In the entries below, find the line with "st = true)." and the line with "exact (proj2 (aborted_run_exits_nonzero". Reproduce those two lines and every line between them exactly, and nothing more.

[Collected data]
────

Lemma scrollTicks_fixed_from (h : Z) (n : nat) :
  (1 <= n)%nat ->
  h <= 100 * Z.of_nat n ->
  100 * (Z.of_nat n - 1) < h \/ n = 1%nat ->
  forall (fuel t : nat),
    (t < n)%nat -> (n - t <= fuel)%nat ->
    scrollTicks fuel (fun _ => h) t (100 * Z.of_nat t)
    = Some (n, 100 * Z.of_nat n).
Proof.
  intros Hn Hup Hlow. induction fuel as [|fuel IH]; intros t Ht Hfuel; [lia|].
  cbn [scrollTicks].
  destruct (Z.leb_spec h (100 * Z.of_nat t + 100)) as [Hstop|Hgo].
  - assert (t = (n - 1)%nat) as -> by (destruct Hlow; lia).
    do 2 f_equal; lia.
  - assert (S t < n)%nat by lia.
    replace (100 * Z.of_nat t + 100) with (100 * Z.of_nat (S t)) by lia.
    apply IH; lia.
Qed.

(** X20: on a page whose height stays at [h], the scroll loop resolves
    after [max 1 (ceil (h / 100))] ticks, having scrolled 100 per tick;
    on a page that at every tick is taller than the distance scrolled so
    far, it never resolves, however many ticks it is given. *)
Theorem scroll_loop_ends_iff_page_stops_growing :
  (forall (h : Z) (fuel : nat),
      (Z.to_nat (Z.max 1 (ceilDiv h 100)) <= fuel)%nat ->
      scrollTicks fuel (fun _ => h) 0 0
      = Some (Z.to_nat (Z.max 1 (ceilDiv h 100)),
              100 * Z.max 1 (ceilDiv h 100)))
  /\ (forall (heights : nat -> Z) (fuel : nat),
         (forall k, 100 * (Z.of_nat k + 1) < heights k) ->
         scrollTicks fuel heights 0 0 = None).
Proof.
  split.
  - intros h fuel Hfuel.
    pose proof (ceilDiv_bounds h 100 ltac:(lia)) as Hc.
    set (n := Z.to_nat (Z.max 1 (ceilDiv h 100))) in *.
    assert (Hn : Z.of_nat n = Z.max 1 (ceilDiv h 100)) by (subst n; lia).
    rewrite <- Hn.
    apply (scrollTicks_fixed_from h n); try lia.
  - intros heights fuel Hgrow.
    assert (Hgen : forall fuel t,
               scrollTicks fuel heights t (100 * Z.of_nat t) = None).
    { clear fuel. induction fuel as [|fuel IH]; intros t; [reflexivity|].
      cbn [scrollTicks]. specialize (Hgrow t).
      destruct (Z.leb_spec (heights t) (100 * Z.of_nat t + 100)); [lia|].
      replace (100 * Z.of_nat t + 100) with (100 * Z.of_nat (S t)) by lia.
      apply IH. }
    apply (Hgen fuel 0%nat).
Qed.

End ScrollLoop.

(** ** The further theorems at the sample inputs *)

Section MoreWitnesses.

Lemma required_selectors_report_witness :
  l_errors (fst (requiredLoop findingsEnv ["header"; "form"] initialLocals))
  = ["Missing selector: form"].
Proof.
  destruct (required_selectors_report findingsEnv ["header"; "form"]
              initialLocals) as [(_ & Herr & _) _].
  - repeat constructor.
  - exact Herr.
Defined.

Lemma network_observer_ignores_witness :
  onNetworkFailures [] (Response 500 "https://example.com/recaptcha/api.js")
  = [].
Proof.
  assert (Hin : In "recaptcha" ignorePatterns)
    by (unfold ignorePatterns; do 10 right; now left).
  exact (proj1 (network_observer_ignores [] "recaptcha" "https://example.com/"
                  "/api.js" 500 Hin)).
Defined.

Lemma console_observer_ignores_witness :
  onConsoleErrors [] (Console "error" "Refused to load: CSP directive") = [].
Proof.
  assert (Hin : In "CSP" genericErrorPatterns)
    by (unfold genericErrorPatterns; do 3 right; now left).
  exact (proj1 (console_observer_ignores [] "CSP" "Refused to load: "
                  " directive" "error" Hin)).
Defined.


Lemma pass_means_loaded_and_captured_witness :
  success (checkPage (quietEnv (Some 200) 800) "https://example.com/"
                     "desktop" sampleConfig "output") = true
  /\ screenshot (checkPage (quietEnv (Some 200) 800) "https://example.com/"
                           "desktop" sampleConfig "output") <> None.
Proof.
  split; [reflexivity|].
  apply (pass_means_loaded_and_captured (quietEnv (Some 200) 800)
           "https://example.com/" "desktop" sampleConfig "output");
    [reflexivity|cbn; lia].
Defined.

Lemma findings_do_not_stop_capture_witness :
  errors (checkPage findingsEnv "https://example.com/" "Pixel 99"
                    findingsConfig "output")
  = ["Console errors: Uncaught TypeError: x is undefined";
     "Network failures: 404 https://example.com/app.js";
     "Missing selector: form"]
  /\ screenshot (checkPage findingsEnv "https://example.com/" "Pixel 99"
                           findingsConfig "output") <> None.
Proof.
  assert (Hquery : Forall (fun s => isThrow (queryR findingsEnv s) = false)
                          (requiredSelectors findingsConfig))
    by (repeat constructor).
  assert (Hlimit : positiveLimit findingsConfig) by (cbn; lia).
  destruct (findings_do_not_stop_capture findingsEnv "https://example.com/"
              "Pixel 99" findingsConfig "output"
              eq_refl eq_refl eq_refl eq_refl eq_refl Hquery eq_refl
              (fun _ => eq_refl) eq_refl (fun _ => eq_refl) Hlimit)
    as (Herr & _ & Hshot & _).
  split; [exact Herr|exact Hshot].
Defined.

Lemma negative_limit_captures_nothing_witness :
  l_screenshot
    (fst (takeScreenshots (quietEnv (Some 200) 800) "https://example.com/"
            "desktop" negativeLimitConfig "output" initialLocals))
  = None.
Proof.
  apply (negative_limit_captures_nothing (quietEnv (Some 200) 800)
           "https://example.com/" "desktop" negativeLimitConfig "output"
           initialLocals (-1) 800);
    try reflexivity; lia.
Defined.

Lemma schedule_results_prefix_witness :
  exists st,
    schedule sixEnvs "output" WORKER_CONCURRENCY sixJobs = Some st
    /\ results st = throughFirstCritical (allRuns sixEnvs "output" sixJobs)
    /\ aborted st = anyCritical (allRuns sixEnvs "output" sixJobs).
Proof.
  apply (schedule_results_prefix sixEnvs "output" WORKER_CONCURRENCY sixJobs).
  unfold WORKER_CONCURRENCY. lia.
Defined.

Lemma no_critical_runs_every_job_witness :
  exists st,
    schedule sixEnvs "output" 1 (firstn 2 sixJobs) = Some st
    /\ results st = imap (runJob sixEnvs "output") (firstn 2 sixJobs)
    /\ launched st = firstn 2 sixJobs
    /\ aborted st = false.
Proof.
  apply (no_critical_runs_every_job sixEnvs "output" 1 (firstn 2 sixJobs));
    [lia|reflexivity].
Defined.

Lemma launched_prefix_bound_witness :
  exists st n,
    schedule sixEnvs "output" WORKER_CONCURRENCY sixJobs = Some st
    /\ launched st = firstn n sixJobs
    /\ (length (results st) <= length (launched st))%nat
    /\ (length (launched st) < length (results st) + WORKER_CONCURRENCY)%nat.
Proof.
  apply (launched_prefix_bound sixEnvs "output" WORKER_CONCURRENCY sixJobs).
  unfold WORKER_CONCURRENCY. lia.
Defined.

Lemma aborted_run_exits_nonzero_witness :
  exists st report,
    main criticalPages notFoundEnvs "output" = Some (Finished st report)
    /\ aborted st = true
    /\ exitCode report = 1.
Proof.
  assert (Hrun : exists st report,
             main criticalPages notFoundEnvs "output" = Some (Finished st report)
             /\ aborted st = true).
  { remember (main criticalPages notFoundEnvs "output") as o eqn:Ho.
    vm_compute in Ho. subst o. eexists _, _. split; reflexivity. }
  destruct Hrun as (st & report & Hmain & Hab).
  exists st, report. split; [exact Hmain|]. split; [exact Hab|].
  exact (proj2 (aborted_run_exits_nonzero criticalPages notFoundEnvs "output"
                  st report Hmain Hab)).
Defined.

Lemma expanded_job_origin_witness :
  exists entry,
    In entry (pages twoDevicePages)
    /\ url (mkPageJob "https://example.com/" "mobile" findingsConfig) = fst entry
    /\ config (mkPageJob "https://example.com/" "mobile" findingsConfig)
       = mergeConfig (_default twoDevicePages)
                     (default emptyPartial (snd entry))
    /\ In (device (mkPageJob "https://example.com/" "mobile" findingsConfig))
          (devices (config (mkPageJob "https://example.com/" "mobile"
                                      findingsConfig))).
Proof.
  apply (expanded_job_origin twoDevicePages
           (mkPageJob "https://example.com/" "mobile" findingsConfig)).
  right. left. reflexivity.
Defined.

Lemma urlToSlug_no_slash_witness :
  allChars (fun x => negb (Ascii.eqb x "/"%char))
           (urlToSlugWith sampleParse "https://example.com/blog/") = true
  /\ urlToSlugWith sampleParse "https://example.com/blog/" = "example-com-blog".
Proof.
  split; [|reflexivity].
  apply (urlToSlug_no_slash sampleParse "https://example.com/blog/").
  intros hostname pathname Hparse. cbv in Hparse.
  injection Hparse as <- _. reflexivity.
Defined.

Lemma trailing_slash_same_slug_witness :
  slugOfParts "example.com" "/blog/post/" = slugOfParts "example.com" "/blog/post".
Proof.
  apply (trailing_slash_same_slug "example.com" "blog/post");
    [discriminate|reflexivity].
Defined.

Lemma timestamp_names_the_minute_witness :
  String.length (generateTimestampOf 2026 1 19 10 30) = 15%nat
  /\ generateTimestampOf 2026 1 19 10 30 = "2026-02-19-1030".
Proof.
  split; [|reflexivity].
  apply (timestamp_names_the_minute 2026 1 19 10 30 2026 1 19 10 30); lia.
Defined.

────

▶ OUTPUT BELOW
             /\ aborted st = true).
  { remember (main criticalPages notFoundEnvs "output") as o eqn:Ho.
    vm_compute in Ho. subst o. eexists _, _. split; reflexivity. }
  destruct Hrun as (st & report & Hmain & Hab).
  exists st, report. split; [exact Hmain|]. split; [exact Hab|].
  exact (proj2 (aborted_run_exits_nonzero criticalPages notFoundEnvs "output"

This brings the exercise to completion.